# Required action
Among the lines below, copy exactly those from the one with "(* ===== verification/BlobStore.v ===== *)" through the one with "Models [src/server/blob_store.rs] in", counting both ends.

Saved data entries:
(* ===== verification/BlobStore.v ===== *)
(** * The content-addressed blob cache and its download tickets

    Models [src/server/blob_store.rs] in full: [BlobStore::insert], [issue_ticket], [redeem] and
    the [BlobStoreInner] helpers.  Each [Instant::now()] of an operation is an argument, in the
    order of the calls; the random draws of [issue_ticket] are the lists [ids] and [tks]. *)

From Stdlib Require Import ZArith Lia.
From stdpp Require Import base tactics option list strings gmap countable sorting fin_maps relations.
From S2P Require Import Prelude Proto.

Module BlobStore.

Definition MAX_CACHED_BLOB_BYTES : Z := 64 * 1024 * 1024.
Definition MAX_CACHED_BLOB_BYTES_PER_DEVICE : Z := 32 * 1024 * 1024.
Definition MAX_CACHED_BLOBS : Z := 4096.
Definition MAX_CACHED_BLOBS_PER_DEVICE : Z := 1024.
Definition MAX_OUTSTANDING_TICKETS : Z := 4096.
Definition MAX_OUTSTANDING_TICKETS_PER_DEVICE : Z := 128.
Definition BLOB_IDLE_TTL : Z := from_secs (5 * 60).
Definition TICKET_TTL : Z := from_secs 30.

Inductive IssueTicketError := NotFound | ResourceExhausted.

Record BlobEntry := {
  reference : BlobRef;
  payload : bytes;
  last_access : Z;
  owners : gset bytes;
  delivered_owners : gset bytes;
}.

* * *

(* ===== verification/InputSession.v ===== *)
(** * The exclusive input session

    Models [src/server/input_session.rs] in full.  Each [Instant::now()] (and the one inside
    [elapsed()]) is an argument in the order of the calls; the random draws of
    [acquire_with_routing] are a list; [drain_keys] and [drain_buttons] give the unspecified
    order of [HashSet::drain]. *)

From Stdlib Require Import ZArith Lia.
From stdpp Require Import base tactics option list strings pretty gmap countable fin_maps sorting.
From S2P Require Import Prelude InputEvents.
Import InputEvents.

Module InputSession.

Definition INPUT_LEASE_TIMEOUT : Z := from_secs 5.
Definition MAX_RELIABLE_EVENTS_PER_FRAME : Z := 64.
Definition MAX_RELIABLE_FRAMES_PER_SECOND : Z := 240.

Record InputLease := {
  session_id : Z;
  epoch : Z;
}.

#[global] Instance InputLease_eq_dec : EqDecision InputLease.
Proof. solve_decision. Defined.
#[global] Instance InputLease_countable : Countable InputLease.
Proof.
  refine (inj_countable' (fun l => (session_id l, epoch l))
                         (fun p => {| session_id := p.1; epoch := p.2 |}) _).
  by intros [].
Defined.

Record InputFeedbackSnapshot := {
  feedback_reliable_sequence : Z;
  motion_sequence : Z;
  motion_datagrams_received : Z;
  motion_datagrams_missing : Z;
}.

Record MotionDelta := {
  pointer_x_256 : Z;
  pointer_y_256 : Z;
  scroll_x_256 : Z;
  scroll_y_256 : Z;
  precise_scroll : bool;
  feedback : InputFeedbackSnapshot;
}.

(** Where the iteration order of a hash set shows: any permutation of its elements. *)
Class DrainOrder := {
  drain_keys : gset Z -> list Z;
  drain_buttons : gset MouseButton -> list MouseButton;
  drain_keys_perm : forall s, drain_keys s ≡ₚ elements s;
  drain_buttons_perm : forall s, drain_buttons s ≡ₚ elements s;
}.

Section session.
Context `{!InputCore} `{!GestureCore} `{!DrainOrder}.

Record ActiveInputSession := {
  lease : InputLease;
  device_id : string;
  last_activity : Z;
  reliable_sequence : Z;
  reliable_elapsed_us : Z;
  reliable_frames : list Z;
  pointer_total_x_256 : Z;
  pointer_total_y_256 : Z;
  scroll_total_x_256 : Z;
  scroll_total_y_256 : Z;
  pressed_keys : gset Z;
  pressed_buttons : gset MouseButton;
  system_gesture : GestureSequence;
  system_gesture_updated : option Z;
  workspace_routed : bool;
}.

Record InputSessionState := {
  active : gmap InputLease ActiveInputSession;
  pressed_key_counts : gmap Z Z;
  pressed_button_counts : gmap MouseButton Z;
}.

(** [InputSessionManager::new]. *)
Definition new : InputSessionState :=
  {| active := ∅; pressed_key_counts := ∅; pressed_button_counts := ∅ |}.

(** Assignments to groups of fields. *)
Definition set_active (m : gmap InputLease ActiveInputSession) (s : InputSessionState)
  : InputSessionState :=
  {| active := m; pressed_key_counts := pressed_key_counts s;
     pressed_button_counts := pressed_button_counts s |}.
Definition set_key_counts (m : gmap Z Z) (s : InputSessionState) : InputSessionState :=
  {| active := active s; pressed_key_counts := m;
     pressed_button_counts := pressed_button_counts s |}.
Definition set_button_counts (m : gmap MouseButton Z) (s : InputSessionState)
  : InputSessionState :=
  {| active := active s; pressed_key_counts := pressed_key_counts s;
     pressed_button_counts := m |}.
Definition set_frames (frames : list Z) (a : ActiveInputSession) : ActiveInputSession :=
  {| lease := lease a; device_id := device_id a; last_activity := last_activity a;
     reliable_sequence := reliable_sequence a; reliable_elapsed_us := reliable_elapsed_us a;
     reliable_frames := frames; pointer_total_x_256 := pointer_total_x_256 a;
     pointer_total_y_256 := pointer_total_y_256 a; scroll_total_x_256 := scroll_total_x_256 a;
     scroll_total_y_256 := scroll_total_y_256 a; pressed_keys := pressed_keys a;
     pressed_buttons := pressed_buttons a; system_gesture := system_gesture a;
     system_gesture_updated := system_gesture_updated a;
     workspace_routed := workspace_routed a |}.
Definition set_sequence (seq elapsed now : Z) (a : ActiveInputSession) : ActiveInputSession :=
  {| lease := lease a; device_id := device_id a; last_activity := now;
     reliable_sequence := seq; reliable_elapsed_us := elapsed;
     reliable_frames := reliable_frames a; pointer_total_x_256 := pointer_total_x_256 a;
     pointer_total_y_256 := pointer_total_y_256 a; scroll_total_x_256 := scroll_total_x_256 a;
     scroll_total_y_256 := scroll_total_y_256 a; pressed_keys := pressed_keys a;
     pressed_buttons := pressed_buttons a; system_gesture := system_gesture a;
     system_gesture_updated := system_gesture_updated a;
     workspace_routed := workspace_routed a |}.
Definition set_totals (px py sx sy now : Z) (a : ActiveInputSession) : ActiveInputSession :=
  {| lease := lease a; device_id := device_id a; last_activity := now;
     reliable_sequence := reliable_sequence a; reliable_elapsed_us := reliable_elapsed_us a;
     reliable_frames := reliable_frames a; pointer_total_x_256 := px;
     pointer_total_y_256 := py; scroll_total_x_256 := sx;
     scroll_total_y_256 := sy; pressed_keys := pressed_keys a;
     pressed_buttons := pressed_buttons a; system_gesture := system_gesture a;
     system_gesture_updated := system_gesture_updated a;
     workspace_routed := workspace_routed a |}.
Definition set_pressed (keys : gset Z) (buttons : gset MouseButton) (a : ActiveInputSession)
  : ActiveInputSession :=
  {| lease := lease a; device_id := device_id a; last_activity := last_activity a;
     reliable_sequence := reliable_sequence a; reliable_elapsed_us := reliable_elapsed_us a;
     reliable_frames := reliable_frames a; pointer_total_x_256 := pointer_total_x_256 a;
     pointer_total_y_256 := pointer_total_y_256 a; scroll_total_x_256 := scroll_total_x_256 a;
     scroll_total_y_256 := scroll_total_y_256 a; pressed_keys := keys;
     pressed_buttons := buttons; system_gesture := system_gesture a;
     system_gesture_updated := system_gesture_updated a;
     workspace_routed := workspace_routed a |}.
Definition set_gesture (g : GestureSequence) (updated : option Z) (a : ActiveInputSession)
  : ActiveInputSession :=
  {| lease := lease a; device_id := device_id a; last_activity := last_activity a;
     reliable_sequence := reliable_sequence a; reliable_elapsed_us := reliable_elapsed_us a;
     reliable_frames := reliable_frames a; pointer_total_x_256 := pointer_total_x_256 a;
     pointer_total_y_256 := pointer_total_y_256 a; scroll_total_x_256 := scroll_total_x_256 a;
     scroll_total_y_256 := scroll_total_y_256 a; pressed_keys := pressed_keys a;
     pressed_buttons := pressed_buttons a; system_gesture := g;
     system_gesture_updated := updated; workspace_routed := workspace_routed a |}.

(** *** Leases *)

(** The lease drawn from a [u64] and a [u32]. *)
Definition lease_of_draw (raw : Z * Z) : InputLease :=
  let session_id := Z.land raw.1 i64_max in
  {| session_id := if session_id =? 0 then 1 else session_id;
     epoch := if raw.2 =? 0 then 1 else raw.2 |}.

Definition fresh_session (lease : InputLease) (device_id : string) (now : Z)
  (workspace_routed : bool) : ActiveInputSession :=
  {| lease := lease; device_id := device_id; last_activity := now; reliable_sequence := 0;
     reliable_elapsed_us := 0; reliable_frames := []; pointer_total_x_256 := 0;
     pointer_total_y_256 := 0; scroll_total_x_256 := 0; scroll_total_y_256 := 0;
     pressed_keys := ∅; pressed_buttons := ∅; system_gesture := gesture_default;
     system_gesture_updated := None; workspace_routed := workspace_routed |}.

--

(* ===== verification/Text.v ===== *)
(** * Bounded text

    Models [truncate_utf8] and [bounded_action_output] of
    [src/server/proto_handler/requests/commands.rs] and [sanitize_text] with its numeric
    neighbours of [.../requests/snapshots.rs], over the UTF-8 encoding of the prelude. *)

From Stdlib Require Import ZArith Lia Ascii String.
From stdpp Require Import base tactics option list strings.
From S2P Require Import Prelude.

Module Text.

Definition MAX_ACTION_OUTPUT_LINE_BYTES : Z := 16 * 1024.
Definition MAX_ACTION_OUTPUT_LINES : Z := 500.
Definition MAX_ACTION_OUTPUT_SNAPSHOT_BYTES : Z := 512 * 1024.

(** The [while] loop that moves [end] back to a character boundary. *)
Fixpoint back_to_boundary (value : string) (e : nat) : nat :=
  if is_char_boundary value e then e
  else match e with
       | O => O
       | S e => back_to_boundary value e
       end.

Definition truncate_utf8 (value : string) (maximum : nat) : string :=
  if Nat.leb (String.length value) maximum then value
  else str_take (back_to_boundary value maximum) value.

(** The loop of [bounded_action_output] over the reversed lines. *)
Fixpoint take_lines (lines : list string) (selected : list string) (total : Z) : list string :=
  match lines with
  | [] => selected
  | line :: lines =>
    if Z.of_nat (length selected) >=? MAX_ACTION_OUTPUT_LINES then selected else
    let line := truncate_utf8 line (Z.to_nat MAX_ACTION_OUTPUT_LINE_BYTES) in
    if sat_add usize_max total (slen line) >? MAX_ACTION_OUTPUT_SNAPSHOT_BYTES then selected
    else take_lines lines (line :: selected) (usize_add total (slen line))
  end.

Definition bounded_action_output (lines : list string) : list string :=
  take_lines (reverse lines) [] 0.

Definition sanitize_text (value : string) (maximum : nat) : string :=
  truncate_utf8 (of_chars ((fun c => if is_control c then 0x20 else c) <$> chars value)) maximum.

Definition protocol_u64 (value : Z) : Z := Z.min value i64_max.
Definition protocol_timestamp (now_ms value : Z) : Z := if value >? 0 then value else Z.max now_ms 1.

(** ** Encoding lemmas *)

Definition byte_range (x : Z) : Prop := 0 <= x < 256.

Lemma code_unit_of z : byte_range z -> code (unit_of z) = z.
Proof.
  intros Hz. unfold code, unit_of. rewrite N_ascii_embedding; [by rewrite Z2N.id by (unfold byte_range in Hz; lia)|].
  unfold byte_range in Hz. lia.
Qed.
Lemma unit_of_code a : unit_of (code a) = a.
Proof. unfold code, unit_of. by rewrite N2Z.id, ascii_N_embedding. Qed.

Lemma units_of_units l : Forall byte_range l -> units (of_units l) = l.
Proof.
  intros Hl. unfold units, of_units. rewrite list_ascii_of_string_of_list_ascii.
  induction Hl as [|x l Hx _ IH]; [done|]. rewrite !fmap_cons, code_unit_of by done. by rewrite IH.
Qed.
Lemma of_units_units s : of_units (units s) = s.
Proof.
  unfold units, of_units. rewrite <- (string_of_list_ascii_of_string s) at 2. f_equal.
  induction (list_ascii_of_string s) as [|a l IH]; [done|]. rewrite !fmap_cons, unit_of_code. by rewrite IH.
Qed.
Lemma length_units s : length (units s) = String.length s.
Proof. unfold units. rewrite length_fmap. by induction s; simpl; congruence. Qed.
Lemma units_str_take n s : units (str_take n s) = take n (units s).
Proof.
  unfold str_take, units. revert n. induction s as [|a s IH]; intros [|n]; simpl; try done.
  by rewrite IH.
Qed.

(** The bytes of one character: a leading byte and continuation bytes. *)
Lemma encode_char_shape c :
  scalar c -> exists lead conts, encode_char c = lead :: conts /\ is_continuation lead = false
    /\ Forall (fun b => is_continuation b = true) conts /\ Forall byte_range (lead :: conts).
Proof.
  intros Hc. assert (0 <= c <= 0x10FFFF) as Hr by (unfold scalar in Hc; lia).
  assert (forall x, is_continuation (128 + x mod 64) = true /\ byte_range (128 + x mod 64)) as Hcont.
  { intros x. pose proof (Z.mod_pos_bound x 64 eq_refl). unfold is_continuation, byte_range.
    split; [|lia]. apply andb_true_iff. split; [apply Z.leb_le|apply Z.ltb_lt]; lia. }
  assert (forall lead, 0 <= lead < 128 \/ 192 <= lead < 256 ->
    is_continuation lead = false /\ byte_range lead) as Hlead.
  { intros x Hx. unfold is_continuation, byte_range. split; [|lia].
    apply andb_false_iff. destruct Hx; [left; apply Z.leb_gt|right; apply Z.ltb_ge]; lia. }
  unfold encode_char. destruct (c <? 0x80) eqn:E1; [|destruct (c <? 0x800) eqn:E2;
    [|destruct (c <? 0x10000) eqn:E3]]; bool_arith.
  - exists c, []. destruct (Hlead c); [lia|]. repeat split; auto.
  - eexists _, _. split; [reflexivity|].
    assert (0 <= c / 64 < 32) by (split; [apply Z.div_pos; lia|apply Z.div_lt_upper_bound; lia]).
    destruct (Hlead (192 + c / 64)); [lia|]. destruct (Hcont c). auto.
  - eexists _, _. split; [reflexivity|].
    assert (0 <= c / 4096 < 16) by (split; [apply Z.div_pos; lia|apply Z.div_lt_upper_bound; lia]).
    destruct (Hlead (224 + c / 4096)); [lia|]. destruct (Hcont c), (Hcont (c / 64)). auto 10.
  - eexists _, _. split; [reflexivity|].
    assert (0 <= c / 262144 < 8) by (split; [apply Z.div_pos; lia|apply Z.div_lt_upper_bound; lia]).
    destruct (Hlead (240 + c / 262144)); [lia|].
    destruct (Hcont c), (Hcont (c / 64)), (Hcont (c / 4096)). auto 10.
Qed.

# Result for this exercise
(* ===== verification/BlobStore.v ===== *)
(** * The content-addressed blob cache and its download tickets

    Models [src/server/blob_store.rs] in full: [BlobStore::insert], [issue_ticket], [redeem] and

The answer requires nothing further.